By signing this Agreement, below, Customer is entering into a contract with Leela, and acknowledges that Customer has read this Agreement, that Customer understands the terms and conditions of the Agreement, and that Customer agrees to be bound by terms hereof.

 

  1. The Products. Leela provides one or more Quantum Blocs and/or Infinity Blocs (“Products”).

 

  1. Limited License. Subject to the terms and conditions of this Agreement, during the term of this Agreement, Leela hereby grants to Customer a limited, non-exclusive, non-transferable, non-assignable, non-sublicensable, revocable license to use the Products solely for Customer’s personal use or use with their close friends and family.  This Product is licensed, not sold, by Leela for use only under the terms of this Agreement. Leela reserves all rights not expressly granted to Customer.  Customer acknowledges and agrees that Leela and its licensors reserve the right to modify the Products during the Term without prior notification. 

 

  1. Prohibited Use. Section 2 of this Agreement describes all permitted uses.  Any other use is prohibited, is a violation of this Agreement, and may result in immediate termination of this Agreement.  Customer further acknowledges and agrees that they shall not use the Products in a commercial context, and under no circumstance may the Customer charge a price, either in cash or in exchange for goods and services, to a third party for that third party’s use of the Products.  The Customer shall not sell, resell, rent, lease, loan or sub-license the Products under any circumstance.  The Customer shall not re-engineer, reverse engineer, copy, disassemble, alter, duplicate, modify, or create derivative products from the Products for any purpose.

 

  1. Continued Access to Product.
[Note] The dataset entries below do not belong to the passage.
(** The loop of [setVal], entered with [suf] still to visit and [kept]
    already visited and kept. *)
Lemma KeyborgState_setVal_loop b σ suf : ∀ kept es0,
  sound σ →
  NoDup (obj_keys (kept ++ suf)) →
  for_of (obj_keys suf)
    (λ id σ',
       match obj_get id (__keyborgCoreRefs (_state σ')) with
       | None => None
       | Some ref =>
           match deref ref σ' with
           | Some _ => KeyborgCore_update (referent ref) b σ'
           | None => Some (KeyborgState_remove id σ')
           end
       end)
    (emit es0 (with_state (mkKeyborgState (kept ++ suf) b) σ))
  = Some
      (emit
         (es0 ++ flat_map (λ e, update_effects b σ (referent e.2))
                   (filter (λ e, is_Some (deref e.2 σ)) suf))
         (with_state
            (mkKeyborgState
               (kept ++ filter (λ e, is_Some (deref e.2 σ)) suf)
               (if decide (kept ++ filter (λ e, is_Some (deref e.2 σ)) suf = []
                           ∧ suf ≠ [])
                then false else b)) σ)).
Proof.
  induction suf as [|[id r] suf IH]; intros kept es0 Hs Hnd.
  - simpl. rewrite !app_nil_r. rewrite decide_False by naive_solver. done.
  - assert ((id ∉ obj_keys kept) ∧ (id ∉ obj_keys suf)) as [Hk Hsuf].
    { unfold obj_keys in *. rewrite fmap_app in Hnd. simpl in Hnd.
      apply NoDup_app in Hnd as (_ & Hdis & Hnd').
      apply NoDup_cons in Hnd' as [? _]. split; [|done].
      intros Hin. apply (Hdis id Hin). left. }
    cbn [obj_keys map fst for_of]. emit_simpl. simpl _state.
    cbn [__keyborgCoreRefs].
    rewrite obj_get_app_fresh by done. simpl obj_get.
    rewrite decide_True by done.
    change (deref r (emit es0 (with_state ?s σ))) with (deref r σ).
    destruct (deref r σ) as [K|] eqn:Ed.
    + rewrite (KeyborgCore_update_spec _ _ _ K).
      * rewrite emit_emit.
        change (update_effects b (emit es0 (with_state ?s σ)) (referent r))
          with (update_effects b σ (referent r)).
        rewrite (cons_middle (id, r) kept suf), app_assoc.
        rewrite IH; [|done|by rewrite <- app_assoc].
        rewrite filter_cons_True by (simpl; rewrite Ed; eauto).
        simpl flat_map. rewrite <- !app_assoc. simpl.
        rewrite (decide_False (P := _ ∧ suf ≠ []))
          by (intros [?%app_eq_nil _]; naive_solver).
        rewrite (decide_False (P := _ ∧ (id, r) :: suf ≠ []))
          by (intros [[_ ?]%app_eq_nil _]; done).
        done.
      * apply sound_emit, sound_with_state; done.
      * exact Ed.
    + rewrite KeyborgState_remove_unfold. emit_simpl. simpl _state.
      cbn [__keyborgCoreRefs _isNavigatingWithKeyboard].
      rewrite obj_delete_middle by done.
      rewrite filter_cons_False by (simpl; rewrite Ed; by intros [? ?]).
      destruct (decide (kept ++ suf = [])) as [Hemp|Hne].
      * apply app_eq_nil in Hemp as [-> ->]. simpl.
        by rewrite app_nil_r.
      * change (with_state ?s (emit es0 (with_state ?s0 σ)))
          with (emit es0 (with_state s σ)).
        rewrite IH; [|done|].
        2:{ unfold obj_keys in *. rewrite fmap_app in *. simpl in Hnd.
            apply NoDup_app in Hnd as (H1 & H2 & H3).
            apply NoDup_cons in H3 as [_ H3].
            apply NoDup_app. split_and!; [done| |done].
            intros x Hx Hx'. apply (H2 x Hx). by right. }
        f_equal. f_equal. f_equal. f_equal.
        destruct (decide (kept ++ filter _ suf = [] ∧ suf ≠ []))
          as [[He Hs']|Hn].
        -- by rewrite decide_True.
        -- rewrite decide_False; [done|]. intros [He _]. apply Hn.
           split; [done|]. intros ->. simpl in He. rewrite app_nil_r in *.
           done.
Qed.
Leela may terminate this Agreement, upon written notice, if Customer materially breaches the terms of this Agreement.  If Customer materially breach this Agreement, Leela may deny Customer any access to the Products, in Leela's sole discretion, and Customer shall return the Products and any copies of the Products or derivatives of the Products to Leela.

 

  1. Disclaimer of Warranty. EXCEPT AS EXPRESSLY SET OUT IN THIS AGREEMENT, THE PRODUCTS, AND ANY THIRD-PARTY TECHNOLOGY ARE PROVIDED ON AN “AS IS” AND “AS AVAILABLE” AND “WITH ALL FAULTS” BASIS. THERE ARE NO WARRANTIES OF ANY KIND, EITHER EXPRESSED OR IMPLIED, INCLUDING, BUT NOT LIMITED TO, ANY IMPLIED WARRANTY OF MERCHANTABILITY, FITNESS FOR A PARTICULAR PURPOSE, AND THOSE ARISING FROM COURSE OF DEALING OR USE OF TRADE.  NO WARRANTY IS MADE THAT THE PRODUCTS’ FUNCTIONALITY WILL MEET CUSTOMER’S REQUIREMENTS. 

 

  1. Limitation of Liability. EXCEPT WHERE PROHIBITED BY LAW, IN NO EVENT WILL LEELA BE LIABLE FOR ANY INDIRECT, CONSEQUENTIAL, SPECIAL, EXEMPLARY, PUNITIVE OR INCIDENTAL DAMAGES WHATSOEVER ARISING OUT OF OR RELATING TO THIS AGREEMENT OR THE PRODUCTS.  THE PARTIES ACKNOWLEDGE THAT THE TERMS OF THIS SECTION REFLECT THE ALLOCATION OF RISK SET FORTH IN THIS AGREEMENT AND THAT THE PARTIES WOULD NOT ENTER INTO THIS AGREEMENT WITHOUT THESE LIMITATIONS OF LIABILITY. IN NO EVENT SHALL AGGREGATE LIABILITY OF LEELA UNDER THIS AGREEMENT AND WITH RESPECT TO THE PRODUCTS (IRRESPECTIVE OF THE BASIS OF SUCH CLAIM INCLUDING, WITHOUT LIMITATION, TORT CLAIMS) EXCEED AN AMOUNT EQUAL TO THE FEES PAID OR PAYABLE TO LEELA WITH RESPECT TO CUSTOMER’S LICENSE TO THE PRODUCTS.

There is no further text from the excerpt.